YOUR ASSIGNMENT: Extract every line of the material that holds the string "gmap".
DATA RECORDS Block Start
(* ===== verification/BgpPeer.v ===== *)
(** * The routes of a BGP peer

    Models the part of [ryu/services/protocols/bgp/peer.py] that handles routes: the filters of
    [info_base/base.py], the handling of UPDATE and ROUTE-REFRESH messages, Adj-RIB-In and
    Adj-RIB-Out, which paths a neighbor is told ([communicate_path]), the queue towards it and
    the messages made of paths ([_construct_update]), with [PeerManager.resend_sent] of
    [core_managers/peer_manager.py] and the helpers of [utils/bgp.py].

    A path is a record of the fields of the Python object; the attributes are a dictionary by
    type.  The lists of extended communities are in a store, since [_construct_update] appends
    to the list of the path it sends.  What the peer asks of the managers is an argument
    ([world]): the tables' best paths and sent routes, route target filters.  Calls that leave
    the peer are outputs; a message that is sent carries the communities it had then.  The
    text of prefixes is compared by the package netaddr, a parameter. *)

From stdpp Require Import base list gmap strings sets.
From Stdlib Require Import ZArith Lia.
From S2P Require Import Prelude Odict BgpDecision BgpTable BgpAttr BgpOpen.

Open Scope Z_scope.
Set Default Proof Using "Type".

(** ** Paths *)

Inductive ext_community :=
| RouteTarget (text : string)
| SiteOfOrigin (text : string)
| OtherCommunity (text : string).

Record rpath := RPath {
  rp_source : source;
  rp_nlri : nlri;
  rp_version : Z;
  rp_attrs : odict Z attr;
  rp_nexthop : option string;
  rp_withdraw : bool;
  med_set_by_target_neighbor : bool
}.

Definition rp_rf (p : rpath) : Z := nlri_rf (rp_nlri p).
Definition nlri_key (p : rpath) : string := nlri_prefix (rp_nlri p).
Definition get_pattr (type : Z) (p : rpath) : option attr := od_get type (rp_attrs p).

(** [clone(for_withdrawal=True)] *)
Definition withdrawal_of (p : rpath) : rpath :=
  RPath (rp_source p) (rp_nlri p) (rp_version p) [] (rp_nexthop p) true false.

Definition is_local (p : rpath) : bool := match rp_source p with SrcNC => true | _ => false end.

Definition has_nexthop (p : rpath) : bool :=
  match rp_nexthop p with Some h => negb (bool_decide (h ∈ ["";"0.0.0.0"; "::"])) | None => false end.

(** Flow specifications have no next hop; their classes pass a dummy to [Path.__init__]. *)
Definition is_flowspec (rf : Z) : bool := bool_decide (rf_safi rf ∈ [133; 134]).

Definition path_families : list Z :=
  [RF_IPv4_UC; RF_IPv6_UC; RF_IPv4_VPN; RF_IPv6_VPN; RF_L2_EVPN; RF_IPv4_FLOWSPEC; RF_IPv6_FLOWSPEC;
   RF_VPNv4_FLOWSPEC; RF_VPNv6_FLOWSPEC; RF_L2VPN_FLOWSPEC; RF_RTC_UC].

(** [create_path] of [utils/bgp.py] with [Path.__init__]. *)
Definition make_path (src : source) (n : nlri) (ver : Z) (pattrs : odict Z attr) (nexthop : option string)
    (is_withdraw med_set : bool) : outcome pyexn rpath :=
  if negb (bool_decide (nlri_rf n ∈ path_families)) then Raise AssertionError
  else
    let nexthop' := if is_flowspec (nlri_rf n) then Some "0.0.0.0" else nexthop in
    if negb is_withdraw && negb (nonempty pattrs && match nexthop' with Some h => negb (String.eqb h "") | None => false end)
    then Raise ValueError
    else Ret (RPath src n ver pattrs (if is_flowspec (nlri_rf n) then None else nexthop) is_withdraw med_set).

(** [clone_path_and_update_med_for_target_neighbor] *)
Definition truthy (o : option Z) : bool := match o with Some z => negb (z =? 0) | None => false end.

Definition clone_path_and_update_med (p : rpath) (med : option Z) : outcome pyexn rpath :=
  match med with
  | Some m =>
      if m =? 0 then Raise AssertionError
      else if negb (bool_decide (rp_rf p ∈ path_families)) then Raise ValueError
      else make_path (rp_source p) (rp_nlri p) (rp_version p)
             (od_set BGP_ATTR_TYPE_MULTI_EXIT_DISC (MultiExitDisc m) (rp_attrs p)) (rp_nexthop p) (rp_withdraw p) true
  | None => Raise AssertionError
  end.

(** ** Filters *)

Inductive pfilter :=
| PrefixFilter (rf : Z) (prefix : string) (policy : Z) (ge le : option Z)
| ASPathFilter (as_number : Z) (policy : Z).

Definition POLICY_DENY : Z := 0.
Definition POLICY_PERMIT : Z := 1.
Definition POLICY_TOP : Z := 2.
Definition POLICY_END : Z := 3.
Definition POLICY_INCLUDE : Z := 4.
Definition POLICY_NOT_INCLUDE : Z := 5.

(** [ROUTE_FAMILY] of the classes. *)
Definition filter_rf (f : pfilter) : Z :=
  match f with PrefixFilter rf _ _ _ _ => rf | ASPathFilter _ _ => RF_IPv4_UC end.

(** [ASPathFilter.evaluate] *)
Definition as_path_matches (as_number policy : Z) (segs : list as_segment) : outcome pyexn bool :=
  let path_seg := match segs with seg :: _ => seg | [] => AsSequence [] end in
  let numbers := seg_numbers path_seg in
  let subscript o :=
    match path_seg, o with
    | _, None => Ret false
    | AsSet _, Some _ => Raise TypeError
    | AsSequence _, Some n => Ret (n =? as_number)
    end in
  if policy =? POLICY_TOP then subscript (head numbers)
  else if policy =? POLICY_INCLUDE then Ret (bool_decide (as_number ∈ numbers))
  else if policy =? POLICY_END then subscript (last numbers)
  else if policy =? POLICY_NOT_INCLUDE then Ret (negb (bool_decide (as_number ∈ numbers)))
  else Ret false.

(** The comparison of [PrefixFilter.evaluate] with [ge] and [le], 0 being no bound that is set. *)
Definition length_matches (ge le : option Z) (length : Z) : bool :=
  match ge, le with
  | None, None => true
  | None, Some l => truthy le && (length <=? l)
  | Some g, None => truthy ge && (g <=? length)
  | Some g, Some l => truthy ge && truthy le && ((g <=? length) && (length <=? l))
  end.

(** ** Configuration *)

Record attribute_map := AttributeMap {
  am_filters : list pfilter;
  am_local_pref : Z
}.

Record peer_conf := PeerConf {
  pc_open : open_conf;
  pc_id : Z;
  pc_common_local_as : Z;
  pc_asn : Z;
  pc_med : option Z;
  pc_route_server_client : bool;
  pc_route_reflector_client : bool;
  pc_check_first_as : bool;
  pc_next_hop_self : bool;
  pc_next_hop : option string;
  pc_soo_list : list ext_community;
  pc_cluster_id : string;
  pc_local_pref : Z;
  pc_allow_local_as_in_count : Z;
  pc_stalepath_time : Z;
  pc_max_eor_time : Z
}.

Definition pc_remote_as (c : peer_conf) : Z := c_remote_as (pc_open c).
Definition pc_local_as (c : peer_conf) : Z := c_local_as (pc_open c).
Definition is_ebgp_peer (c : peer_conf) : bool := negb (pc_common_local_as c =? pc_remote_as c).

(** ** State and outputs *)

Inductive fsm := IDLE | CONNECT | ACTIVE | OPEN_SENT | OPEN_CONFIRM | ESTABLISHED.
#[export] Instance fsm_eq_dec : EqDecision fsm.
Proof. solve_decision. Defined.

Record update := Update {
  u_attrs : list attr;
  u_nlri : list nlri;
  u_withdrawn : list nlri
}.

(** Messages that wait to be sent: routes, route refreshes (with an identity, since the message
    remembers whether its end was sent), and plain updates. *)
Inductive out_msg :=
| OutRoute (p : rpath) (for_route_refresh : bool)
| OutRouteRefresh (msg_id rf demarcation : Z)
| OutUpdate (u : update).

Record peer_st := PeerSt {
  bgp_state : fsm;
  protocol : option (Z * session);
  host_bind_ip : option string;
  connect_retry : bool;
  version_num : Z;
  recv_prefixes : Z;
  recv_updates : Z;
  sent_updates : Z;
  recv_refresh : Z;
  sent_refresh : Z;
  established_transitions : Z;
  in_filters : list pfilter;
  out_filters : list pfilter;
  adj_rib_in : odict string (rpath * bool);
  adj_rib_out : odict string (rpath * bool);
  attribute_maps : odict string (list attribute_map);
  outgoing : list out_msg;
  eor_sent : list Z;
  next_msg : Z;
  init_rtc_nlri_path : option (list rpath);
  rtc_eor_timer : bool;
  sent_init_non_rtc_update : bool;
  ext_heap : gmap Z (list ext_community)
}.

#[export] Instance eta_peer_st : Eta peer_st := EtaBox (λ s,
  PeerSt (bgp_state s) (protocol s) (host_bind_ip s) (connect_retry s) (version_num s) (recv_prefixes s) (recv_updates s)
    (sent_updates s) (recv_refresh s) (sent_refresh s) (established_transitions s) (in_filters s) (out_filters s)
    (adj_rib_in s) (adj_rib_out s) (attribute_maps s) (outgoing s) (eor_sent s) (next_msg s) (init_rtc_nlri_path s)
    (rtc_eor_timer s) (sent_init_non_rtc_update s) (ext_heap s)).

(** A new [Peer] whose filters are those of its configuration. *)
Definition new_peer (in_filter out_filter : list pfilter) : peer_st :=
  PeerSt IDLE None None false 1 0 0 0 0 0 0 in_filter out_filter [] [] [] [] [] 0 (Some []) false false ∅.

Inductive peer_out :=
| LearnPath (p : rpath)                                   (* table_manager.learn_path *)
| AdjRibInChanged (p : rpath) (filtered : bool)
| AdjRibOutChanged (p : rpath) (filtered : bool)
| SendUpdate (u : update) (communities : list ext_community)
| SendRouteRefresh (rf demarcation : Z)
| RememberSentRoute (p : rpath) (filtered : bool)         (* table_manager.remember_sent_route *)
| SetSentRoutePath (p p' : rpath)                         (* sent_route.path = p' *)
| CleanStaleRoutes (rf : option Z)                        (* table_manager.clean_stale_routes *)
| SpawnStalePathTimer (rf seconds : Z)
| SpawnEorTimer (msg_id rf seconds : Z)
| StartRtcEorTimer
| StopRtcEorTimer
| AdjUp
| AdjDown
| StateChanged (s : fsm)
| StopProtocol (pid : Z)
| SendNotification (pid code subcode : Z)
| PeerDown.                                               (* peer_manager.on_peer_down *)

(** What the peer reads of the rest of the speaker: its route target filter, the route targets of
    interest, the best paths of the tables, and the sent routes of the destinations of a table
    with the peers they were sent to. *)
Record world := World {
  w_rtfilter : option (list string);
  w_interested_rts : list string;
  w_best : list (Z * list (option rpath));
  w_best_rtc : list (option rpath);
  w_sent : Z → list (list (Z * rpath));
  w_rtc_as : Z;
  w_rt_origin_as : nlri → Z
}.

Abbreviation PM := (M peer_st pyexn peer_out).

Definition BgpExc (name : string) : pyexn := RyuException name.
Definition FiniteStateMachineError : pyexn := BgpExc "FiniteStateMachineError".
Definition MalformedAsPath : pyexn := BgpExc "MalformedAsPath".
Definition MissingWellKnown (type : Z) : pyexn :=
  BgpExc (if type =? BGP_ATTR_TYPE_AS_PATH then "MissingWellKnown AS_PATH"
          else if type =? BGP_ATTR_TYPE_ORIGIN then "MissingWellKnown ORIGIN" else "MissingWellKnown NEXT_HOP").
DATA RECORDS Block End
ANSWER FOR THE TASK:
From stdpp Require Import base list gmap strings sets.
  ext_heap : gmap Z (list ext_community)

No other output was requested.